Random Forest (RF) is the third algorithm applied to all the evaluation methods. It is the collection of the tree predictions which use different data for different techniques, and each technique leads to a different result. It is the ensemble learning method for regression and classification by constructing a multitude of decision trees⁴⁴. The result is merged to represent the average result. Figure 8 illustrates the working of Random forest algorithms⁴⁵.

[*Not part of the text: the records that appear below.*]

Lemma flight_step_ok e f f' : flight_ok f -> flight_step e f = Some f' -> flight_ok f'.
Proof.
  intros Hok Hs. pose proof Hok as [].
  destruct e; cbn [flight_step] in Hs.
  - destruct (f_turns f !! i) as [[h| |]|] eqn:Hi; try done. injection Hs as <-.
    split; unfold outstanding in *; cbn [set_turns f_count f_failed f_results f_failures
      f_turns f_ctx f_out f_asked f_origin]; rewrite ?length_insert; try done.
    apply Forall_insert; [done|].
    eapply Forall_lookup_1 in ok_turns0; [|exact Hi]. by destruct r.
  - destruct (f_turns f !! i) as [[h| |]|] eqn:Hi; try done.
    case_bool_decide as Hl; [done|]. injection Hs as <-.
    change (remove_turn i f) with (remove_turn i (set_queues (f_results f) (f_failures f) f)).
    eapply remove_turn_ok; try done; unfold outstanding; cbn; lia.
  - destruct (f_turns f !! i) as [[h|h a|h]|] eqn:Hi; try done;
      case_bool_decide as Hl; try done; injection Hs as <-;
      eapply remove_turn_ok; try done; unfold outstanding;
      cbn [set_queues f_failed f_results f_failures f_turns]; rewrite ?length_app; cbn [length];
      try lia.
    apply Forall_app. split; [done|]. repeat constructor. cbn.
    by eapply Forall_lookup_1 in ok_turns0; [|exact Hi].
  - destruct (f_turns f !! i) as [[h|h a|h]|] eqn:Hi; try done;
      case_bool_decide as Hl; try done; injection Hs as <-;
      change (remove_turn i f) with (remove_turn i (set_queues (f_results f) (f_failures f) f));
      eapply remove_turn_ok; try done; unfold outstanding; cbn; lia.
  - destruct (f_out f) eqn:Ho; [done|]. destruct (f_results f) as [|[h a] rest] eqn:Hr; [done|].
    unfold outstanding in *. rewrite Hr in *. cbn [length] in *.
    apply Forall_cons in ok_results0 as [Hh Hrest].
    destruct (declined h a) eqn:Hd; injection Hs as <-.
    + apply gone_ok; cbn [set_queues f_count f_failed f_results f_failures f_turns f_ctx f_out
        f_asked f_origin]; try done; try lia.
      intros Hl. specialize (ok_exact0 Hl eq_refl). lia.
    + case_bool_decide; split; unfold outstanding; cbn [set_queues set_out set_ctx f_count
        f_failed f_results f_failures f_turns f_ctx f_out f_asked f_origin]; try done; lia.
  - destruct (f_out f) eqn:Ho; [done|]. destruct (f_failures f) as [|n] eqn:Hf; [done|].
    injection Hs as <-. unfold outstanding in *. rewrite Hf in *.
    apply gone_ok; cbn [set_queues f_count f_failed f_results f_failures f_turns f_ctx f_out
      f_asked f_origin]; try done; try lia.
    intros Hl. specialize (ok_exact0 Hl eq_refl). lia.
  - destruct (f_out f) eqn:Ho; [done|].
    destruct (f_ctx f) eqn:Hc; [done| |]; injection Hs as <-;
      split; unfold outstanding in *; cbn [set_out f_count f_failed f_results f_failures f_turns
        f_ctx f_out f_asked f_origin]; try done.
  - case_bool_decide; [|done]. injection Hs as <-.
    split; unfold outstanding in *; cbn [set_ctx f_count f_failed f_results f_failures f_turns
        f_ctx f_out f_asked f_origin]; done.
  - case_bool_decide; [|done]. injection Hs as <-.
    split; unfold outstanding in *; cbn [set_ctx f_count f_failed f_results f_failures f_turns
        f_ctx f_out f_asked f_origin]; done.
Qed.

Lemma flight_step_keeps e f f' :
  flight_step e f = Some f' ->
  f_request f' = f_request f /\ f_settled f' = f_settled f /\ f_asked f' = f_asked f /\
  f_count f' = f_count f /\ f_origin f' = f_origin f.
Proof.
  intros Hs. destruct e; cbn [flight_step] in Hs; unfold gone in Hs; repeat case_match; by simplify_eq/=.
Qed.

(** ** The invariant of the engine *)

Lemma join_keeps h f :
  f_origin (join h f) = f_origin f /\ f_request (join h f) = f_request f /\
  f_settled (join h f) = f_settled f /\ f_ctx (join h f) = f_ctx f /\ f_out (join h f) = f_out f.
Proof. unfold join. by case_match. Qed.

Lemma join_refused h f :
  f_settled f = true \/ f_ctx f <> Live \/ h ∈ f_asked f -> join h f = f.
Proof.
  unfold join. intros [->|[Hc|Ha]]; [done| |].
  - by rewrite (bool_decide_eq_true_2 _ Hc), orb_true_r.
  - by rewrite (bool_decide_eq_true_2 _ Ha), orb_true_r.
Qed.

Lemma join_accepted h f :
  f_settled f = false -> f_ctx f = Live -> h ∉ f_asked f ->
  h ∈ f_asked (join h f) /\ Asking h ∈ f_turns (join h f) /\ f_count (join h f) = f_count f + 1.
Proof.
  unfold join. intros -> -> Ha. rewrite (bool_decide_eq_false_2 _ Ha). cbn.
  split_and!; [left|set_solver|done].
Qed.

(** A handler about to join a flight is one that may be asked about it. *)
Definition offer_may_join (t : gmap nat inflight) (o : offering) : Prop :=
  match o with
  | Joins h n _ _ => exists f, t !! n = Some f /\ may_be_asked (f_origin f) h
  | _ => True
  end.

(** No flight is forgotten or takes another origin. *)
Definition keeps_origins (t t' : gmap nat inflight) : Prop :=
  forall n f, t !! n = Some f -> exists f', t' !! n = Some f' /\ f_origin f' = f_origin f.

Lemma keeps_origins_refl t : keeps_origins t t.
Proof. intros n f Hn. eauto. Qed.

Lemma keeps_origins_insert n f t :
  (forall f0, t !! n = Some f0 -> f_origin f = f_origin f0) -> keeps_origins t (<[n := f]> t).
Proof.
  intros Hf m f0 Hm. destruct (decide (n = m)) as [->|Hne].
  - exists f. rewrite lookup_insert_eq. auto.
  - exists f0. by rewrite lookup_insert_ne.
Qed.

Lemma keeps_offers t t' os :
  keeps_origins t t' -> Forall (offer_may_join t) os -> Forall (offer_may_join t') os.
Proof.
  intros Hk Hos. eapply Forall_impl; [exact Hos|]. intros [| | |h n fl later]; cbn; try done.
  intros (f & Hn & Hm). destruct (Hk n f Hn) as (f' & Hn' & Ho). exists f'. by rewrite Ho.
Qed.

MSE measures the average of the square of errors. It is the difference between the actual values and calculated values. The mean square error in RF is measured by Eq. (12).

$$MSE = \frac{1}{{{N}}}\sum \nolimits_{I=1}^{N}{({f}_{1}-{y}_{1})}^{2}.$$

(12)

In the equation ${({f}_{1}-{y}_{1})}^{2}$, is the square of errors.

Where ${y}_{1}$ is the predicted values and ${f}_{1}$ is the actual values.

$$Entropy = \sum \nolimits_{I=1}^{C}-{p}_{1}\times {\text{log}}_{2}{p}_{1}.$$

(13)

Entropy is used to measure uncertainty and disorder. In Eq. (13), p1 is the prior probability of each class, c, and the number of unique classes⁴⁶.

Results

Four types of evaluation methods are applied for the proposed research. The DT, GNB, and RF results are discussed in this section. For each technique, accuracy, specificity, sensitivity, Mathew's correlation coefficient, and accuracy is measured by the following equations^47,48,49.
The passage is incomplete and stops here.